Acceptance criteria:
- All error responses return structured JSON with field name, constraint, and received value
- No stack traces or internal file paths in any error response
- Error messages use plain language (e.g., "field 'tenure_months' must be between 1 and 72")
- HTTP status codes are appropriate (422 for validation, 500 for server errors)
T-03: Test validation with valid, boundary, and invalid inputs
Test the validation layer with a range of inputs: clearly valid, boundary values, and clearly invalid.
Acceptance criteria:
- Valid request returns 200 with prediction
- Boundary request (e.g., tenure_months=1, tenure_months=72) returns 200
- Out-of-range request (e.g., tenure_months=-5) returns 422 with structured error
- Missing required field returns 422 with structured error
- Wrong type (e.g., string where number expected) returns 422 with structured error
Group 2: Health Monitoring & Versioning
T-04: Add health check endpoint that verifies model is loaded
Add a /health endpoint that checks whether the model is actually loaded and functional -- not just whether the server process is running.
Acceptance criteria:
- /health endpoint exists at GET /health
- Response includes model_loaded status (true/false)

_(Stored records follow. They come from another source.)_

Definition fixup_top_label (offset : Z) : IM unit :=
  k <- get_code ;;
  let top := u32 (size_of (label_stack k) - 1) in
  if size_of (depth_fixups k) <=? top then se_ret tt (* nothing to fixup *)
  else
    fixups <- se_lift (zget (depth_fixups k) top) ;;
    se_for (fun at_ => emit_i32_at at_ offset) fixups ;;
    ds <- se_lift (zset (depth_fixups k) top []) ;;
    modify_code (put_fixups DEPTH_FIXUPS ds).

Definition emit_func_offset (offset func_index : Z) : IM unit :=
  (if offset =? WASM_INVALID_OFFSET then
     i <- translate_module_func_index_to_defined func_index ;; append_fixup FUNC_FIXUPS i
   else se_ret tt) ;;
  emit_i32 offset.

(** ** Module fields *)

Definition modify_env (f : WasmInterpreterEnvironment -> WasmInterpreterEnvironment) : IM unit :=
  e <- get_env ;; set_env (f e).

Definition zero_sig : FuncSignature := mkSig [] [].
Definition zero_func : Func := mkFunc 0 (DefinedFunc 0 0 0 []).
(** Zeroed memory: 0 is the code of [WASM_TYPE_ANY]. *)
Definition zero_global : Global := mkGlobal (mkTypedValue WASM_TYPE_ANY 0) false 0.

(** [for (i = 0; i < count; ++i) mapping[first + i] = base + i;] *)
Fixpoint fill_mapping (count : nat) (mapping : list Z) (first base : Z) : option (list Z) :=
  match count with
  | O => Some mapping
  | S n =>
      mapping ← zset mapping (u32 first) (u32 base);
      fill_mapping n mapping (first + 1) (base + 1)
  end.

Definition on_signature_count (count : Z) : IM unit :=
  c <- se_get ;; e <- get_env ;;
  m <- se_lift (fill_mapping (Z.to_nat count) (resize (Z.to_nat count) 0 (sig_index_mapping c)) 0
                  (size_of (env_sigs e))) ;;
  se_modify (set_mappings m (func_index_mapping c) (global_index_mapping c)) ;;
  set_env (with_sigs e (env_sigs e ++ replicate (Z.to_nat count) zero_sig)).

Definition on_signature (index : Z) (param_types result_types : list WasmType) : IM unit :=
  i <- translate_sig_index_to_env index ;;
  e <- get_env ;;
  sigs <- se_lift (zset (env_sigs e) i (mkSig param_types result_types)) ;;
  set_env (with_sigs e sigs).

(** [ctx->module->defined] *)
Definition defined_module : IM (WasmInterpreterModule * (list WasmInterpreterImport * Z * Z * Z)) :=
  m <- this_module ;;
  match module_union m with
  | DefinedModule imports start istream_start istream_end =>
      se_ret (m, (imports, start, istream_start, istream_end))
  | HostModule _ => se_undef
  end.

Definition set_union (m : WasmInterpreterModule) (u : ModuleUnion) : WasmInterpreterModule :=
  mkModule (module_name m) (module_exports m) (module_export_bindings m) (module_memory_index m)
    (module_table_index m) u.

Definition set_this_module (m : WasmInterpreterModule) : IM unit :=
  c <- se_get ;; set_module (ctx_module c) m.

- Response includes model_version when loaded
- Health check verifies the model can produce a prediction on a reference input
- Returns 200 when healthy, 503 when unhealthy
T-05: Add model versioning to prediction responses
Include the model version in every prediction response so that production debugging is possible.
Acceptance criteria:
- Every prediction response includes a model_version field
- The version comes from model metadata or a version file (not hardcoded)

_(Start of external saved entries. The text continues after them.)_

Definition init_callbacks (index : Z) (l : list BInstr) : list Callback :=
  match l with
  | [BI_CONST c] =>
      [match const_type c with
       | WASM_TYPE_I32 => CB_on_init_expr_i32_const_expr index (const_bits c)
       | WASM_TYPE_I64 => CB_on_init_expr_i64_const_expr index (const_bits c)
       | WASM_TYPE_F32 => CB_on_init_expr_f32_const_expr index (const_bits c)
       | _ => CB_on_init_expr_f64_const_expr index (const_bits c)
       end]
  | [BI_INDEX _ i] => [CB_on_init_expr_get_global_expr index i]
  | _ => []
  end.

(** The callbacks of the items of a list, with their indices. *)
Fixpoint indexed {A} (f : Z -> A -> list Callback) (i : Z) (l : list A) : list Callback :=
  match l with [] => [] | x :: l => f i x ++ indexed f (i + 1) l end.

Definition type_callbacks (i : Z) (sig : WasmFuncSignature) : list Callback :=
  [CB_on_signature i (param_types sig) (result_types sig)].

Definition import_callbacks (i : Z) (im : BImport) : list Callback :=
  [CB_on_import i (bi_module im) (bi_field im);
   match bi_desc im with
   | BIMPORT_FUNC sig_index => CB_on_import_func i sig_index
   | BIMPORT_TABLE l => CB_on_import_table i WASM_TYPE_ANYFUNC (read_limits l)
   | BIMPORT_MEMORY l => CB_on_import_memory i (read_limits l)
   | BIMPORT_GLOBAL t mutable_ => CB_on_import_global i t mutable_
   end].

Definition global_callbacks (i : Z) (g : BGlobal) : list Callback :=
  [CB_begin_global i (bg_type g) (bg_mutable g); CB_begin_global_init_expr i] ++
  init_callbacks i (bg_init g) ++ [CB_end_global_init_expr i; CB_end_global i].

- The version is consistent with the /health endpoint's reported version
T-06: Test health check by simulating model absence
Verify the health check detects real failure states.
Acceptance criteria:
- Remove or rename the model file
- /health returns 503 with model_loaded: false
- /predict returns an appropriate error (not a stack trace)
- Restore the model file
- /health returns 200 with model_loaded: true
Group 3: Experiment Tracking Infrastructure
T-07: Set up MLflow experiment with structured logging
Configure MLflow to log all experiment parameters, metrics, and model artifacts systematically.
Acceptance criteria:
- MLflow experiment created with a descriptive name
- All hyperparameters logged as parameters (not hardcoded values)
- All evaluation metrics logged (overall and per-segment)
- Model artifact logged
- Data version or identifier logged
- MLflow runs use context managers (with mlflow.start_run())

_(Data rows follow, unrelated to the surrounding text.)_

(* ===== verification/WriterFacts.v ===== *)
(** * The binary writer implements the binary format

    Over any writer that keeps its promises ([WriterWrites], and [WriterMoves]
    when sizes are written in as few bytes as they need), [write_module]
    writes the encoding of the binary module the syntax tree stands for.
    [emits m a bs] says that a piece [m] of the writer appends [bs] and gives
    [a]; the rules compose such statements along the code. *)

From S2P Require Import Prelude Opcode Leb128 Ast BindingHash Vector StateOpt Stream BinaryWriter BinaryReader BinaryFormat.

Section emits.
Context {W : Type} `{WasmWriter W} {rep : W -> list Z -> Prop} {writes : WriterWrites W rep}.
Context (opts : WasmWriteBinaryOptions).
Context (moves : canonicalize_lebs opts = true -> WriterMoves W rep).

Abbreviation Wr := (SO (WriteContext W)).
Abbreviation St := (SO (WasmStream W)).

Abbreviation zlen l := (Z.of_nat (length l)).

(** The stream has written [bytes], at its end, and has not failed. *)
Definition stream_at (s : WasmStream W) (bytes : list Z) : Prop :=
  rep (stream_writer s) bytes /\ stream_offset s = zlen bytes /\ stream_result s = WASM_OK.

Definition written (c : WriteContext W) (bytes : list Z) : Prop :=
  stream_at (wr_stream c) bytes /\ wr_options c = opts.

Definition emits {A} (m : Wr A) (a : A) (bs : list Z) : Prop := forall c bytes,
  written c bytes -> zlen (bytes ++ bs) < OUTPUT_LIMIT ->
  exists c', m c = Some (a, c') /\ written c' (bytes ++ bs) /\
    last_section_offset c' = last_section_offset c /\
    last_section_leb_size_guess c' = last_section_leb_size_guess c.

(** The same on the stream itself. *)
Definition puts (m : St unit) (bs : list Z) : Prop := forall s bytes,
  stream_at s bytes -> zlen (bytes ++ bs) < OUTPUT_LIMIT ->
  exists s', m s = Some (tt, s') /\ stream_at s' (bytes ++ bs).

(** ** Rules *)

Lemma puts_data bs : puts (wasm_write_data bs) bs.
Proof.
  intros s bytes (Hr & Ho & Hres) Hl. rewrite length_app in Hl.
  unfold wasm_write_data, wasm_write_data_at, so_bind, so_get. rewrite Hres. cbn [WASM_FAILED].
  unfold call_writer. rewrite Ho.
  destruct (write_data_ok (stream_writer s) bytes (zlen bytes) bs) as (w' & -> & Hw'); [done|lia|lia|].
  unfold add_offset, so_modify. cbn [stream_writer stream_offset stream_result].
  eexists. split; [reflexivity|]. rewrite overwrite_end in Hw'. split_and!; [done| |done].
  cbn [stream_offset]. rewrite length_app, wrap_id; [lia|]. unfold OUTPUT_LIMIT in *. ulia.
Qed.

Lemma puts_lift (o : option (list Z)) bs (k : list Z -> St unit) :
  o = Some bs -> puts (k bs) bs -> puts (so_bind (so_lift o) k) bs.
Proof. intros -> Hk s bytes Hs Hl. by apply Hk. Qed.

Lemma puts_seq m1 m2 bs1 bs2 : puts m1 bs1 -> puts m2 bs2 ->
  puts (so_bind m1 (fun _ => m2)) (bs1 ++ bs2).
Proof.
  intros H1 H2 s bytes Hs Hl. unfold so_bind. rewrite app_assoc in Hl |- *.
  destruct (H1 s bytes Hs) as (s1 & -> & Hs1); [rewrite length_app in Hl; lia|].
  by apply H2.
Qed.

Lemma puts_nil : puts (so_ret tt) [].
Proof. intros s bytes Hs Hl. eexists. rewrite app_nil_r. by split. Qed.

Lemma puts_u8 v : v <= 255 -> puts (wasm_write_u8 v) [v].
Proof.
  intros Hv. unfold wasm_write_u8, so_assert. rewrite (proj2 (Z.leb_le _ _)) by lia. apply puts_data.
Qed.

(** [wasm_write_u32_leb128] and the raw data of the same bytes. *)
Lemma puts_u32_leb v : puts (wasm_write_u32_leb128 v) (enc_u32 (u32 v)).
Proof.
  intros s bytes Hs Hl. pose proof (puts_data (enc_u32 (u32 v)) s bytes Hs Hl) as Hp.
  unfold enc_u32 in *. destruct (u32_leb128_encodes (u32 v)) as (l & E & Hlen & _); [by apply wrap_in_u|].
  rewrite E in *. cbn [default from_option id] in *.
  destruct Hs as (_ & Ho & _). revert Hp.
  unfold wasm_write_data, wasm_write_u32_leb128, wasm_write_u32_leb128_at, so_bind, so_get, so_lift, so_ret.
  rewrite E, (wrap_id 32 (stream_offset s)).
  - by destruct (wasm_write_data_at (stream_offset s) l s) as [[[] s']|].
  - rewrite length_app in Hl. unfold OUTPUT_LIMIT in Hl. ulia.
Qed.

Definition set_stream (c : WriteContext W) (s : WasmStream W) : WriteContext W :=
  mkWriteContext s (wr_options c) (last_section_offset c) (last_section_leb_size_guess c).

Lemma on_stream_Some {A} (m : St A) c a s : m (wr_stream c) = Some (a, s) ->
  on_stream m c = Some (a, set_stream c s).
Proof. unfold on_stream. by intros ->. Qed.

Lemma on_stream_if (b : bool) (m : St unit) c :
  (if b then on_stream m else so_ret tt) c = on_stream (if b then m else so_ret tt) c.
Proof. by destruct b, c. Qed.

Lemma emits_stream m bs : puts m bs -> emits (on_stream m) tt bs.
Proof.
  intros Hm c bytes (Hs & Ho) Hl. unfold on_stream.
  destruct (Hm _ _ Hs Hl) as (s' & -> & Hs'). by eexists.
Qed.

Lemma emits_bind {A B} (m : Wr A) (k : A -> Wr B) a b bs1 bs2 :
  emits m a bs1 -> emits (k a) b bs2 -> emits (so_bind m k) b (bs1 ++ bs2).
Proof.
  intros H1 H2 c bytes Hc Hl. unfold so_bind. rewrite app_assoc in Hl |- *.
  destruct (H1 c bytes Hc) as (c1 & -> & Hc1 & E1 & E2); [rewrite length_app in Hl; lia|].
  destruct (H2 c1 _ Hc1 Hl) as (c2 & -> & Hc2 & E3 & E4). eexists. split_and!; [done..|congruence|congruence].
Qed.

Lemma emits_ret {A} (a : A) : emits (so_ret a) a [].
Proof. intros c bytes Hc Hl. eexists. rewrite app_nil_r. by split_and!. Qed.

Lemma emits_silent {A B} (m : Wr A) (k : A -> Wr B) a b bs :
  emits m a [] -> emits (k a) b bs -> emits (so_bind m k) b bs.
Proof. intros H1 H2. by apply (emits_bind m k a b [] bs). Qed.

Lemma emits_end {A} (m : Wr A) a bs bs' : emits m a bs -> bs' = bs ++ [] -> emits m a bs'.
Proof. intros Hm ->. by rewrite app_nil_r. Qed.

Lemma emits_lift {A} (o : option A) a : o = Some a -> emits (so_lift o) a [].
Proof. intros ->. apply emits_ret. Qed.

Lemma emits_u32 v : emits (on_stream (wasm_write_u32_leb128 v)) tt (enc_u32 (u32 v)).
Proof. apply emits_stream, puts_u32_leb. Qed.

Lemma emits_index v : emits (write_index v) tt (enc_u32 (u32 v)).
Proof. apply emits_u32. Qed.

Lemma emits_u8 v : v <= 255 -> emits (on_stream (wasm_write_u8 v)) tt [v].
Proof. intros. by apply emits_stream, puts_u8. Qed.

Lemma emits_data bs : emits (on_stream (wasm_write_data bs)) tt bs.
Proof. apply emits_stream, puts_data. Qed.

Lemma emits_opcode op : emits (on_stream (wasm_write_opcode op)) tt (enc_op op).
Proof.
  apply emits_u8. pose proof (opcode_code_range op) as Hr. unfold WASM_NUM_OPCODES in Hr. lia.
Qed.

Lemma emits_i32 v : in_s 32 v -> emits (on_stream (wasm_write_i32_leb128 v)) tt (enc_s32 v).
Proof.
  intros Hv. apply emits_stream. unfold enc_s32. destruct (i32_leb128_encodes v Hv) as (l & E & _).
  rewrite E. by eapply puts_lift; [|apply puts_data].
Qed.

Lemma emits_i64 v : in_s 64 v -> emits (on_stream (write_i64_leb128 v)) tt (enc_s64 v).
Proof.
  intros Hv. apply emits_stream. unfold enc_s64. destruct (i64_leb128_encodes v Hv) as (l & E & _).
  rewrite E. by eapply puts_lift; [|apply puts_data].
Qed.

Lemma emits_type t : emits (on_stream (wasm_write_type t)) tt (enc_type t).
Proof. apply emits_i32. destruct t; unfold in_s; cbn; zpow; lia. Qed.

(** Lengths are exact, since what follows has as many bytes. *)
Lemma enc_u32_small n (bs : list Z) : Z.of_nat n <= zlen bs -> zlen bs < OUTPUT_LIMIT ->
  u32 (Z.of_nat n) = Z.of_nat n.
Proof. intros. apply wrap_id. unfold OUTPUT_LIMIT in *. ulia. Qed.

(** A length written before as many bytes. *)
Lemma emits_len {A B} (l : list A) (m : Wr B) b bs :
  (length l <= length bs)%nat -> emits m b bs ->
  emits (so_bind (on_stream (wasm_write_u32_leb128 (zlen l))) (fun _ => m)) b (enc_len l ++ bs).
Proof.
  intros Hl Hm c bytes Hc Hlim.
  pose proof (emits_bind _ (fun _ => m) tt b _ bs (emits_u32 (zlen l)) Hm) as He.
  rewrite (enc_u32_small (length l) bs) in He; [by apply He|lia|].
  rewrite !length_app in Hlim. lia.
Qed.

Lemma emits_for {A B} (f : A -> Wr unit) (enc : B -> list Z) l l' :
  Forall2 (fun x y => emits (f x) tt (enc y)) l l' -> emits (so_for f l) tt (concat (map enc l')).
Proof.
  induction 1 as [|x y l l' Hx _ IH]; cbn [so_for map concat]; [apply emits_ret|].
  by apply (emits_bind _ _ tt).
Qed.

Lemma length_concat_nonempty {A} (enc : A -> list Z) l :
  Forall (fun y => enc y <> []) l -> (length l <= length (concat (map enc l)))%nat.
Proof.
  induction 1 as [|y l Hy _ IH]; cbn [map concat length]; [lia|]. rewrite length_app.
  destruct (enc y); [done|]. cbn [length]. lia.
Qed.

(** A list of items after its length. *)
Lemma emits_vec {A B} (f : A -> Wr unit) (enc : B -> list Z) l l' :
  Forall2 (fun x y => emits (f x) tt (enc y) /\ enc y <> []) l l' ->
  emits (so_bind (on_stream (wasm_write_u32_leb128 (zlen l))) (fun _ => so_for f l)) tt (enc_vec enc l').
Proof.
  intros Hl. unfold enc_vec, enc_len.
  rewrite <- (Forall2_length _ _ _ Hl). change (enc_u32 (zlen l)) with (enc_len l). apply emits_len.
  - rewrite (Forall2_length _ _ _ Hl). apply length_concat_nonempty.
    eapply Forall2_Forall_r; [exact Hl|]. apply Forall_true. by intros x y [_ ?].
  - apply emits_for. eapply Forall2_impl; [exact Hl|]. by intros x y [? _].
Qed.

Lemma emits_vec_then {A B C} (f : A -> Wr unit) (enc : B -> list Z) l l' (k : Wr C) a bs :
  Forall2 (fun x y => emits (f x) tt (enc y) /\ enc y <> []) l l' -> emits k a bs ->
  emits (so_bind (on_stream (wasm_write_u32_leb128 (zlen l))) (fun _ => so_bind (so_for f l) (fun _ => k))) a
    (enc_vec enc l' ++ bs).
Proof.
  intros Hl Hk c bytes Hc Hlim. rewrite <- so_bind_assoc.
  exact (emits_bind _ (fun _ => k) tt a _ bs (emits_vec f enc l l' Hl) Hk c bytes Hc Hlim).
Qed.

(** ** Sizes *)

Definition canonical : bool := canonicalize_lebs opts.
Definition placeholder : list Z := replicate (if canonical then 1 else 5) 0.

Lemma length_placeholder_le body : zlen body < OUTPUT_LIMIT ->
  (length (placeholder ++ body) <= length (enc_sized canonical body))%nat.
Proof.
  intros Hb. unfold placeholder, enc_sized, enc_size. rewrite !length_app, length_replicate.
  destruct canonical; [|change (length (enc_fixed (zlen body))) with 5%nat; lia]. unfold enc_u32.
  destruct (u32_leb128_encodes (zlen body)) as (l & -> & Hl & _); [unfold OUTPUT_LIMIT in *; ulia|].
  cbn. lia.
Qed.

(** Data written inside what is there already. *)
Lemma write_data_at_ok s bytes off data : rep (stream_writer s) bytes -> stream_result s = WASM_OK ->
  0 <= off <= zlen bytes -> off + zlen data < OUTPUT_LIMIT ->
  exists w, wasm_write_data_at off data s = Some (tt, mkStream w (stream_offset s) WASM_OK) /\
    rep w (overwrite bytes off data).
Proof.
  intros Hr Hres Hoff Hlim. unfold wasm_write_data_at, so_bind, so_get. rewrite Hres.
  cbn [WASM_FAILED]. unfold call_writer.
  destruct (write_data_ok (stream_writer s) bytes off data) as (w' & -> & Hw'); [done..|]. by exists w'.
Qed.

Lemma leb_at_ok s bytes off v l : rep (stream_writer s) bytes -> stream_result s = WASM_OK ->
  0 <= off <= zlen bytes -> off + zlen l < OUTPUT_LIMIT -> in_u 32 v -> Write.u32_leb128 v = Some l ->
  exists w, wasm_write_u32_leb128_at off v s = Some (zlen l, mkStream w (stream_offset s) WASM_OK) /\
    rep w (overwrite bytes off l).
Proof.
  intros Hr Hres Hoff Hlim Hv El.
  destruct (write_data_at_ok s bytes off l) as (w & Ew & Hw); [done..|]. exists w. split; [|done].
  unfold wasm_write_u32_leb128_at, so_bind, so_lift. rewrite (wrap_id 32 v), El, wrap_id, Ew by
    (done || unfold OUTPUT_LIMIT in *; ulia). done.
Qed.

T-08: Verify MLflow logs actual variable values
Check that every mlflow.log_param and mlflow.log_metric call logs the actual variable, not a hardcoded value.
Acceptance criteria:
- Review every log_param call -- each must reference a variable, not a literal
- Review every log_metric call -- each must reference a computed metric variable
- No log_metric call logs training accuracy as test accuracy
- All runs are properly closed (context manager or explicit end_run)
T-09: Run controlled experiment with two model variants
Train two model variants with different hyperparameters and log both to MLflow.
Acceptance criteria:
- Two experiments run with different hyperparameters
- Both logged to MLflow with distinct run IDs
- Parameters differ between runs
- Metrics differ between runs
- Both have model artifacts logged
T-10: Compare experiments in MLflow UI
Open the MLflow UI and compare the two runs.
Acceptance criteria:
- MLflow UI accessible at localhost:5000
- Both runs visible in the experiment view
- Parameter and metric columns visible for comparison
- Per-segment metrics (prepaid_recall, postpaid_recall) visible
Group 4: Reproducibility
T-11: Add random seeds for all random operations
Add random seeds for numpy, scikit-learn, and Python's random module to ensure deterministic execution.
Acceptance criteria:
- numpy random seed set
- scikit-learn random_state set for all estimators and splitters
- Python random seed set
- All seeds use the same base value for traceability
T-12: Pin all library versions in requirements.txt
Replace unpinned dependencies with exact version pins.
Acceptance criteria:
- Every dependency in requirements.txt has an exact version (e.g., scikit-learn==1.6.1)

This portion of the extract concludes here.